Here, we share some of those stories and knowledge that have inspired us in the creation of our fragrances.
The invitation to explore the botany of the south of the world is also a call to take care of the biodiversity in our lands since this is the only possible way for life.
Adesmia Boronioides, also known as Paramela, was called "Yakeñ" by the native people who used it for medicinal purposes.
It has one of the sweetest and most feminine fragrances of Patagonia but, at the same time, it has rough and wild notes which summarize the essence of the pure Patagonia: wild and friendly in unison.
It grows throughout the fringe of the foothills along the subantarctic forests.
Shy and opaque, it can be seen on the side of the roads. However, when its flowering occurs in December there is a real chromatic marvel with its small yellow flowers creating a contrast against the elongated and resinous green leaves.
This plant is burned to perfume houses and cleanse them of negative spirits.
Senecio, in Latin, means "aged man" and refers to the whitish traces or ash roots of some specimens that resemble the head of a grown being.
There are species all over the world, and 120 of them inhabit Patagonia.
They grow in small or large populations. However, as one can see in one of the pictures, we have seen them growing in solitude near Lago Gray in the South of Chile.
The fragrance ranges from the wildest and most herbaceous to the sweet. Not only does each species have its different aromatic characteristics but also within the same species the aroma can change by region, time of the year, or because nature provides so, making each plant unclassifiable and unique, just like each human being.

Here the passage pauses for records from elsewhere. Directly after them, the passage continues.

(** [for x in l: y = body(x); yield y], where [body] may raise. *)
Fixpoint gen_for {A B} (body : A → outcome B) (l : list A) : run B :=
  match l with
  | [] => ([], None)
  | x :: xs =>
      match body x with
      | Raise e => ([], Some e)
      | Ok y => let '(ys, r) := gen_for body xs in (y :: ys, r)
      end
  end.

(** [zip(a, b)] of two generators, itself run to its end: [a] is advanced
    first, then [b]; the first one to stop or raise ends the zip. *)
Fixpoint zip_runs {A B} (la : list A) (ea : option exn)
    (lb : list B) (eb : option exn) : run (A * B) :=
  match la with
  | [] => ([], ea)
  | x :: xs =>
      match lb with
      | [] => ([], eb)
      | y :: ys => let '(ps, r) := zip_runs xs ea ys eb in ((x, y) :: ps, r)
      end
  end.

Definition zip {A B} (a : run A) (b : run B) : run (A * B) :=
  zip_runs a.1 a.2 b.1 b.2.

(** [sep.join(l)] *)
Fixpoint str_join (sep : string) (l : list string) : string :=
  match l with
  | [] => ""
  | [x] => x
  | x :: xs => x +:+ sep +:+ str_join sep xs
  end.

(** *** collections.Counter

    A [Counter] is a dict, so it keeps its keys in insertion order; counting
    an element again updates its entry in place. *)
Definition counter : Type := list (string * Z).

Fixpoint counter_incr (k : string) (c : counter) : counter :=
  match c with
  | [] => [(k, 1%Z)]
  | (k', n) :: c' =>
      if String.eqb k k' then (k', (n + 1)%Z) :: c'
      else (k', n) :: counter_incr k c'
  end.

Definition Counter (l : list string) : counter :=
  fold_left (λ c k, counter_incr k c) l [].

(** [max(items, key=itemgetter(1))] started at [best]: an item replaces the
    best one only when its count is strictly greater. *)
Fixpoint max_by_count (best : string * Z) (items : counter) : string * Z :=
  match items with
  | [] => best
  | x :: xs =>
      if (best.2 <? x.2)%Z then max_by_count x xs else max_by_count best xs
  end.

(** [c.most_common(1)], which is [heapq.nlargest(1, c.items(), key=count)],
    which for one item is [max] over the items in dict order. *)
Definition most_common_1 (c : counter) : counter :=
  match c with
  | [] => []
  | x :: xs => [max_by_count x xs]
  end.

(** [l[0]] *)
Definition item0 {A} (l : list A) : outcome A :=
  match l with
  | [] => Raise IndexError
  | x :: _ => Ok x
  end.

(** *** Floats *)

(** [float(z)], exact for [|z| <= 2^53]. *)
Definition float_of_Z (z : Z) : float :=
  if (z <? 0)%Z then PrimFloat.opp (PrimFloat.of_uint63 (Uint63.of_Z (- z)))
  else PrimFloat.of_uint63 (Uint63.of_Z z).

(** [a / b] on two ints: the binary64 nearest to the quotient (for operands
    up to [2^53] in magnitude, which bounds every list length). *)
Definition truediv (a b : Z) : outcome float :=
  if (b =? 0)%Z then Raise ZeroDivisionError
  else Ok (PrimFloat.div (float_of_Z a) (float_of_Z b)).

(** Nearest integer to [num / den], ties to the even one ([den > 0]). *)
Definition round_half_even (num den : Z) : Z :=
  let q := (num / den)%Z in
  let r := (num mod den)%Z in
  if (2 * r <? den)%Z then q
  else if (den <? 2 * r)%Z then (q + 1)%Z
  else if Z.even q then q else (q + 1)%Z.

(** [round(x, ndigits)] on a float: the exact binary value of [x] is rounded
    half-even to [ndigits] decimals, and the decimal is read back as the
    nearest binary64 (the division below is that nearest float as long as
    the scaled value is at most [2^53], as it is for the shares in [0, 1]
    rounded here).  Zeros, infinities, NaN and integral values of magnitude
    [2^52] and more come back unchanged. *)
Definition round (x : float) (ndigits : nat) : float :=
  match Prim2SF x with
  | S754_finite s m e =>
      if (0 <=? e)%Z then x
      else
        let scale := (10 ^ Z.of_nat ndigits)%Z in
        let k := round_half_even (Z.pos m * scale) (2 ^ (- e)) in
        let r := PrimFloat.div (float_of_Z k) (float_of_Z scale) in
        if s then PrimFloat.opp r else r
  | _ => x
  end.

(** *** str.format

    [template.format] called with keyword arguments [kwargs] whose values
    are strings, in one pass from the left: doubled braces are literal
    braces, and [{name}] is replaced by [kwargs[name]].  A replacement field
    with an attribute, an index, a conversion or a format spec is outside
    the model. *)

Definition is_digit (c : ascii) : bool :=
  let n := nat_of_ascii c in (48 <=? n)%nat && (n <=? 57)%nat.

Definition field_special (c : ascii) : bool :=
  existsb (Ascii.eqb c) (list_ascii_of_string ".[!:{").

(** The value of the field [name]: an empty or numeric name is positional,
    and [format] is called without positional arguments. *)
Definition lookup_field (kwargs : gmap string string) (name : string)
    : outcome string :=
  if forallb is_digit (list_ascii_of_string name) then Raise IndexError
  else match kwargs !! name with
       | Some v => Ok v
       | None => Raise KeyError
       end.

(** [field] is [Some name] inside a replacement field whose name so far is
    [name], and [None] in literal text. *)
Fixpoint format_from (kwargs : gmap string string) (field : option string)
    (s : string) : outcome string :=
  match s with
  | EmptyString =>
      match field with
      | None => Ok ""
      | Some _ => Raise ValueError
      end
  | String c r =>
      match field with
      | None =>
          if Ascii.eqb c "{" then
            match r with
            | EmptyString => Raise ValueError
            | String c' r' =>
                if Ascii.eqb c' "{" then String "{" <$> format_from kwargs None r'
                else format_from kwargs (Some "") r
            end
          else if Ascii.eqb c "}" then
            match r with
            | EmptyString => Raise ValueError
            | String c' r' =>
                if Ascii.eqb c' "}" then String "}" <$> format_from kwargs None r'
                else Raise ValueError
            end
          else String c <$> format_from kwargs None r
      | Some name =>
          if Ascii.eqb c "}" then
            v ← lookup_field kwargs name;
            String.append v <$> format_from kwargs None r
          else if field_special c then Raise Unmodelled
          else format_from kwargs (Some (name +:+ String c "")) r
      end
  end.

Definition str_format (template : string) (kwargs : gmap string string)
    : outcome string :=
  format_from kwargs None template.

(** [{key: d[key] for key in keys}], added to [acc]. *)
Fixpoint dict_of_keys (d : gmap string string) (keys : list string)
    (acc : gmap string string) : outcome (gmap string string) :=
  match keys with
  | [] => Ok acc
  | key :: keys' =>
      match d !! key with
      | Some v => dict_of_keys d keys' (<[key := v]> acc)
      | None => Raise KeyError
      end
  end.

Nothofagus, which means false Beech, are the main species of the subantarctic forests of Tierra del Fuego.
Magellan's Coihues (Nothofagus betuloides), Lengas (Nothofagus pumilio) and Ñires (Nothofagus antarctica) create incredible figures as they resist the icy winds. Many call them flag trees. They are found throughout the Canal de Beagle, but the most eye-catching ones grow in the vicinity of Puerto Almanza and Harberton.
In these trees, different types of fungi which were very important in the diet of the Patagonian peoples can be found. The Haush, Yaganes and Selknam could distinguish between more than 20 kinds of edible mushrooms. Each was recognized and differentiated by name. Cuturan, Usuf, Aguachich, Suchipoo and Ahman were the preferred ones, according to Thomas Bridges in one of his 19th-century manuscripts.

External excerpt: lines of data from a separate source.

Lemma console_of_a_complete_run_witness :
  exists s2,
    main flaky_world (start ["w"] empty_project [])
      = (Ok (forallb (succeeds flaky_world) shapes), s2).
Proof.
  destruct (console_of_a_complete_run flaky_world
              (start ["w"] empty_project [])
              (snd (prepare (start ["w"] empty_project []))))
    as (s2 & Hm & _).
  - apply run_eq. vm_compute. reflexivity.
  - intros name b sh e Hin Hf.
    cbn in Hin. destruct Hin as [H|[H|[H|[H|[]]]]]; inversion H; subst;
      vm_compute in Hf; inversion Hf; reflexivity.
  - exists s2. exact Hm.
Defined.

(** ** What a run leaves alone *)

Lemma adds_dirs_only_refl f : adds_dirs_only f f.
Proof. intros k. now left. Qed.

Lemma adds_dirs_only_trans f f1 f2 :
  adds_dirs_only f f1 -> adds_dirs_only f1 f2 -> adds_dirs_only f f2.
Proof.
  intros H1 H2 k. destruct (H1 k) as [E1|[N1 D1]], (H2 k) as [E2|[N2 D2]].
  - left. congruence.
  - rewrite E1 in N2. now right.
  - right. split; [exact N1 | congruence].
  - congruence.
Qed.

Lemma os_mkdir_adds_dir rel s r s1 :
  os_mkdir rel s = (r, s1) -> adds_dirs_only (fs s) (fs s1).
Proof.
  unfold os_mkdir. destruct rel as [|x l].
  - destruct (fs s !! (cwd s ++ [])); intros H; inversion H;
      apply adds_dirs_only_refl.
  - cbn zeta.
    destruct (fs s !! removelast (cwd s ++ x :: l)) as [[|c]|];
      [destruct (fs s !! (cwd s ++ x :: l)) eqn:Q|..];
      intros H; inversion H; subst; try apply adds_dirs_only_refl.
    intros k. cbn [fs set_fs].
    destruct (decide (cwd s ++ x :: l = k)) as [<-|Hne].
    + right. split; [exact Q | apply lookup_insert_eq].
    + left. now apply lookup_insert_ne.
Qed.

Likewise, those forests are the habitat of The Old Man's Beard (Usnea Barbata), a type of lichen (a mixture of algae and fungus). It is so sensitive to pollution and to human interventions that it is the best indicator of a place with clean air.
Mulinum Spinosum, also called Neneo, is a very aromatic and spiny plant that grows throughout Patagonia.

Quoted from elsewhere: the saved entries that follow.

(** C3: for every user input and every response text of the model,
    [chat] returns that text, counts the message, adds both Turns, and
    logs a mistake record exactly when the text contains the check mark
    or the text ["Corrected:"]: it then adds one record with the user's
    text as [original], the full response as [corrected] and category
    ["grammar"], and adds one to [corrections_made] and to the count of
    that category; without a marker the mistakes, the counter and the
    categories stay as they were. *)
Theorem chat_logs_mistake_iff_marked (post : server) (e : BhashaVoxEngine)
    (now : Z) (user_message response_text : str) :
  answers (post (generate_request e (chat_prompt e user_message) None))
    (Text response_text) ->
  exists e' : BhashaVoxEngine,
    chat post e now user_message = (Returns (Text response_text), e') /\
    memory e'
    = Memory.add_message
        (Memory.add_message (memory e) (lit "user") user_message)
        (lit "assistant") response_text /\
    Analytics.total_messages (analytics e')
    = Analytics.total_messages (analytics e) + 1 /\
    Analytics.session_start (analytics e')
    = Analytics.session_start (analytics e) /\
    (occurs checkmark response_text \/ occurs (lit "Corrected:") response_text
     ->
     Analytics.mistakes (analytics e')
     = Analytics.mistakes (analytics e)
       ++ [Analytics.mk_mistake now user_message response_text
             (lit "grammar")] /\
     Analytics.corrections_made (analytics e')
     = Analytics.corrections_made (analytics e) + 1 /\
     Analytics.mistake_categories (analytics e')
     = Analytics.dict_incr (lit "grammar")
         (Analytics.mistake_categories (analytics e))) /\
    (~ (occurs checkmark response_text
        \/ occurs (lit "Corrected:") response_text) ->
     Analytics.mistakes (analytics e') = Analytics.mistakes (analytics e) /\
     Analytics.corrections_made (analytics e')
     = Analytics.corrections_made (analytics e) /\
     Analytics.mistake_categories (analytics e')
     = Analytics.mistake_categories (analytics e)).
Proof.
  intros H. apply call_ollama_answers in H.
  eexists. split; [apply (chat_text post e now user_message _ H)|].
  cbn [memory analytics set_analytics set_memory].
  split; [reflexivity|].
  pose proof (correction_detected_occurs response_text) as Hiff.
  destruct (correction_detected response_text);
    cbn [Analytics.log_mistake Analytics.log_message
         Analytics.total_messages Analytics.session_start
         Analytics.mistakes Analytics.corrections_made
         Analytics.mistake_categories].
  - split; [reflexivity|]. split; [reflexivity|]. split.
    + intros _. repeat split.
    + intros Hno. exfalso. apply Hno, Hiff. reflexivity.
  - split; [reflexivity|]. split; [reflexivity|]. split.
    + intros Hyes. apply Hiff in Hyes. discriminate.
    + intros _. repeat split.
Qed.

The Aonikenk or Tehuelches, in their transhumance through the southern plains, knew this plant and used its roots or leaves as medicine. Also, due to its resins and oils, Neneo was used to make smoke signals.
Its penetrating and green aroma usually varies by region and rain regime. In the south of Chile, the specimens compact into a uniform mass; however, it is less aromatic than in other latitudes.
In one of our trips, the infinite steppe of Santa Cruz gave us a beautiful surprise: a group of Anarthrophyllum desideratum or male Neneos flowered in fire red, illuminating a monochrome sea of Coirones.
Most of the species in Patagonia are the descendants of Gondwana, the lost continent that united South America with Antarctica, Africa and Australia 200 million years ago. Each plant contains in its DNA a valuable symbiosis of evolution and history.
Don Pangui told us that in the past, in some areas in the depths of Neuquén, the Acantoliphia seriphioides or Andean Tomillo was used as perfume. People rubbed its grainy and oily stems in their bodies. Living that ritual is an amazing aromatic experience.